Emerging growth company ☐
If an emerging growth company, indicate by check mark if the registrant has elected not to use the extended transition period for complying with any new or revised financial accounting standards provided pursuant to Section 13(a) of the Exchange Act. ☐
ITEM 5.02(b) Departure of Directors or Certain Officers; Election of Directors; Appointment of Certain Officers; Compensatory Arrangements of Certain Officers.
The Registrant announces the separation of Susan A. Stone, Executive Vice President and General Counsel, from the Registrant, effective no later than July 31, 2025.
ITEM 5.02(e) Departure of Directors or Certain Officers; Election of Directors; Appointment of Certain Officers; Compensatory Arrangements of Certain Officers.

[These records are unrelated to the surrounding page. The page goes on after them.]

(** * Jules orchestrator plugin: task store, reconciliation loop and gateway
    methods of [src/index.ts], embedded as functions over an explicit world
    (task files, wall clock, outgoing requests and console output). *)

From stdpp Require Import gmap strings list fin_maps.
From Stdlib Require Import ZArith Ascii.

(** ** Data model *)

Inductive TaskStatus :=
  | NEW
  | QUEUED
  | PLANNING
  | WAITING_FOR_PLAN_APPROVAL
  | RUNNING
  | WAITING_FOR_DIFF_APPROVAL
  | READY_FOR_PR
  | PR_CREATED
  | MERGED
  | CANCELLED
  | FAILED.

#[global] Instance TaskStatus_eq_dec : EqDecision TaskStatus.
Proof. solve_decision. Defined.

(** [interface Task].  The two timestamps are the instants held by the [Date]
    objects, in milliseconds since the epoch; [toISOString] renders them in a
    fixed-width format whose string order is the order of the instants. *)
Record Task := {
  id : string;
  title : string;
  description : string;
  repo : string;
  status : TaskStatus;
  julesSessionId : option string;
  githubPrUrl : option string;
  createdAt : Z;
  updatedAt : Z;
  error : option string
}.

(** [Partial<Task>]: every key is optional. *)
Record PartialTask := {
  p_id : option string;
  p_title : option string;
  p_description : option string;
  p_repo : option string;
  p_status : option TaskStatus;
  p_julesSessionId : option string;
  p_githubPrUrl : option string;
  p_createdAt : option Z;
  p_updatedAt : option Z;
  p_error : option string
}.

Definition no_updates : PartialTask :=
  {| p_id := None; p_title := None; p_description := None; p_repo := None;
     p_status := None; p_julesSessionId := None; p_githubPrUrl := None;
     p_createdAt := None; p_updatedAt := None; p_error := None |}.

Definition with_status (s : TaskStatus) (u : PartialTask) : PartialTask :=
  {| p_id := p_id u; p_title := p_title u; p_description := p_description u;
     p_repo := p_repo u; p_status := Some s;
     p_julesSessionId := p_julesSessionId u; p_githubPrUrl := p_githubPrUrl u;
     p_createdAt := p_createdAt u; p_updatedAt := p_updatedAt u;
     p_error := p_error u |}.

Definition with_julesSessionId (v : string) (u : PartialTask) : PartialTask :=
  {| p_id := p_id u; p_title := p_title u; p_description := p_description u;
     p_repo := p_repo u; p_status := p_status u;
     p_julesSessionId := Some v; p_githubPrUrl := p_githubPrUrl u;
     p_createdAt := p_createdAt u; p_updatedAt := p_updatedAt u;
     p_error := p_error u |}.

Definition with_githubPrUrl (v : string) (u : PartialTask) : PartialTask :=
  {| p_id := p_id u; p_title := p_title u; p_description := p_description u;
     p_repo := p_repo u; p_status := p_status u;
     p_julesSessionId := p_julesSessionId u; p_githubPrUrl := Some v;
     p_createdAt := p_createdAt u; p_updatedAt := p_updatedAt u;
     p_error := p_error u |}.

Definition with_error (v : string) (u : PartialTask) : PartialTask :=
  {| p_id := p_id u; p_title := p_title u; p_description := p_description u;
     p_repo := p_repo u; p_status := p_status u;
     p_julesSessionId := p_julesSessionId u; p_githubPrUrl := p_githubPrUrl u;
     p_createdAt := p_createdAt u; p_updatedAt := p_updatedAt u;
     p_error := Some v |}.

(** A key of the right operand of a spread wins when it is present. *)
Definition over {A} (old : A) (new : option A) : A :=
  match new with Some v => v | None => old end.

Definition over_opt {A} (old : option A) (new : option A) : option A :=
  match new with Some v => Some v | None => old end.

(** [{ ...task, ...updates, updatedAt: now }] *)
Definition spread (task : Task) (updates : PartialTask) (now : Z) : Task :=
  {| id := over (id task) (p_id updates);
     title := over (title task) (p_title updates);
     description := over (description task) (p_description updates);
     repo := over (repo task) (p_repo updates);
     status := over (status task) (p_status updates);
     julesSessionId := over_opt (julesSessionId task) (p_julesSessionId updates);
     githubPrUrl := over_opt (githubPrUrl task) (p_githubPrUrl updates);
     createdAt := over (createdAt task) (p_createdAt updates);
     updatedAt := now;
     error := over_opt (error task) (p_error updates) |}.

(** JavaScript truthiness of an optional string: absent and empty are falsy. *)
Definition truthy (s : option string) : bool :=
  match s with
  | Some (String _ _) => true
  | _ => false
  end.

(** [a || b] on strings. *)
Definition or_else (a : option string) (b : string) : string :=
  match a with
  | Some (String c r) => String c r
  | _ => b
  end.

(** ** Exceptions, events and the world *)

Inductive Exn :=
  | Error (message : string)        (* new Error(message), axios rejections *)
  | SyntaxError (message : string). (* thrown by JSON.parse *)

Definition message (e : Exn) : string :=
  match e with
  | Error m => m
  | SyntaxError m => m
  end.

Inductive Result (A : Type) :=
  | Ok (a : A)
  | Throw (e : Exn).
Arguments Ok {A} a.
Arguments Throw {A} e.

(** The payload of [POST /repos/:owner/:repo/pulls]. *)
Record PullRequest := {
  pr_url : string;
  pr_title : string;
  pr_body : string;
  pr_head : string;
  pr_base : string
}.

(** What the process does to the outside: requests and console lines. *)
Inductive Event :=
  | PostSessions (Repo Description : string)
  | GetSession (sessionId : string)
  | PostApprovePlan (sessionId : string)
  | PostApproveDiff (sessionId : string)
  | PostCancel (sessionId : string)
  | PostPulls (req : PullRequest)
  | ConsoleError (line : string)
  | ConsoleWarn (line : string).

(** The content of one [<id>.json] file: either data that [JSON.parse] turns
    into a task object, or data on which [JSON.parse] throws. A file whose
    data parses to something that is not a task object ([null], a number) is
    outside this model: the code never writes one, and every statement below
    about "whatever the store holds" is about stores of these two kinds of
    file. *)
Inductive FileData :=
  | Doc (t : Task)
  | Malformed (why : string).

(** [files]: the data directory, keyed by the file name without [.json];
    [reads]: how many times the clock has been read; [trace]: events, most
    recent first. *)
Record World := {
  files : gmap string FileData;
  reads : nat;
  trace : list Event
}.

(** The environment the plugin runs in: configuration, the clock, and the
    answers of the two remote services. [now n] is the instant of the [n]-th
    [new Date()] of the process. An answer depends on the request only, so
    one environment is one unchanging remote state. [post_sessions] answers
    with [response.data.sessionId], [get_session] with the [state] of the
    response body ([None] when the body has no string [state]), [post_pulls]
    with [response.data.html_url]; [Throw] is a rejected request. The two
    answers are strings, as the clients declare them ([Promise<string>]).
    A run in which the remote answers change from one command or tick to
    the next is a list of steps each with its own environment ([runs]). *)
Record Env := {
  defaultRepo : string;
  now : nat -> Z;
  post_sessions : string -> string -> Result string;
  get_session : string -> Result (option string);
  post_approvePlan : string -> Result unit;
  post_approveDiff : string -> Result unit;
  post_cancel : string -> Result unit;
  post_pulls : PullRequest -> Result string
}.

(** ** A state-and-exception monad for [async] functions *)

Definition M (A : Type) : Type := World -> Result A * World.

#[global] Instance M_ret : MRet M := fun A a w => (Ok a, w).

#[global] Instance M_bind : MBind M := fun A B f m w =>
  match m w with
  | (Ok a, w') => f a w'
  | (Throw e, w') => (Throw e, w')
  end.

Definition throw {A} (e : Exn) : M A := fun w => (Throw e, w).

(** [try { m } catch (e) { h e }] *)
Definition try_catch {A} (m : M A) (h : Exn -> M A) : M A := fun w =>
  match m w with
  | (Ok a, w') => (Ok a, w')
  | (Throw e, w') => h e w'
  end.

Definition emit (e : Event) : M unit := fun w =>
  (Ok tt, {| files := files w; reads := reads w; trace := e :: trace w |}).

(** Settle the promise of a remote call. *)
Definition settle {A} (r : Result A) : M A := fun w => (r, w).

(** [for (const x of xs) { body x }] *)
Fixpoint for_of {A} (xs : list A) (body : A -> M unit) : M unit :=
  match xs with
  | [] => mret tt
  | x :: rest => body x ;; for_of rest body
  end.

Section Plugin.

Variable E : Env.

(** [new Date()] *)
Definition new_Date : M Z := fun w =>
  (Ok (now E (reads w)),
   {| files := files w; reads := S (reads w); trace := trace w |}).

(** ** class TaskManager *)

(** [getFilePath id] is [path.join(dataDir, id + ".json")]. For an id without
    a slash that is the file [id.json] of the data directory, which is what
    the key [id] of [files] stands for. An id with a slash names a file in
    another directory, or the file of another id after normalisation; the
    properties that depend on the difference take [plain_id] as a
    hypothesis. *)

Definition saveTask (task : Task) : M unit := fun w =>
  (Ok tt, {| files := <[id task := Doc task]> (files w);
             reads := reads w; trace := trace w |}).

Definition getTask (i : string) : M (option Task) := fun w =>
  match files w !! i with
  | None => (Ok None, w)
  | Some (Doc t) => (Ok (Some t), w)
  | Some (Malformed why) => (Throw (SyntaxError why), w)
  end.

Fixpoint parse_files (entries : list (string * FileData)) (tasks : list Task)
  : M (list Task) :=
  match entries with
  | [] => mret tasks
  | (file, Doc t) :: rest => parse_files rest (tasks ++ [t])
  | (file, Malformed why) :: rest =>
      emit (ConsoleError ("Failed to parse task file: " +:+ file +:+ ".json")) ;;
      parse_files rest tasks
  end.

Definition listTasks : M (list Task) := fun w =>
  parse_files (map_to_list (files w)) [] w.

Definition updateTask (i : string) (updates : PartialTask) : M Task :=
  task ← getTask i;
  match task with
  | None => throw (Error ("Task not found: " +:+ i))
  | Some task =>
      d ← new_Date;
      let updatedTask := spread task updates d in
      saveTask updatedTask ;;
      mret updatedTask
  end.

(** ** class JulesClient *)

Definition createSession (task : Task) : M string :=
  try_catch
    (emit (PostSessions (repo task) (description task)) ;;
     settle (post_sessions E (repo task) (description task)))
    (fun error =>
       emit (ConsoleError "Error creating Jules session:") ;;
       throw error).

On July 3, 2025, the Registrant entered into a General Release and Separation Agreement (the “Agreement”) with Susan A. Stone, Executive Vice President and General Counsel. In addition to a separation date no later than July 31, 2025, the Agreement provides for aggregate payment of $2,250,000, payable in separate installments pursuant to, and in accordance with, the terms of the Agreement, and certain additional benefits relating to health and welfare. In exchange for the foregoing consideration, Ms. Stone has agreed to standard releases and other provisions, including agreements not to interfere, or try to interfere, with any business relationship between the Registrant and any other person or entity, including customers, agents, suppliers, vendors, contractors, employees, and business partners for a period of 12 months and a covenant to cooperate with the Registrant with regard to ongoing litigation and other matters, as well as restrictions on solicitation of employees of the Registrant, also for a period of 12 months following the separation effective date.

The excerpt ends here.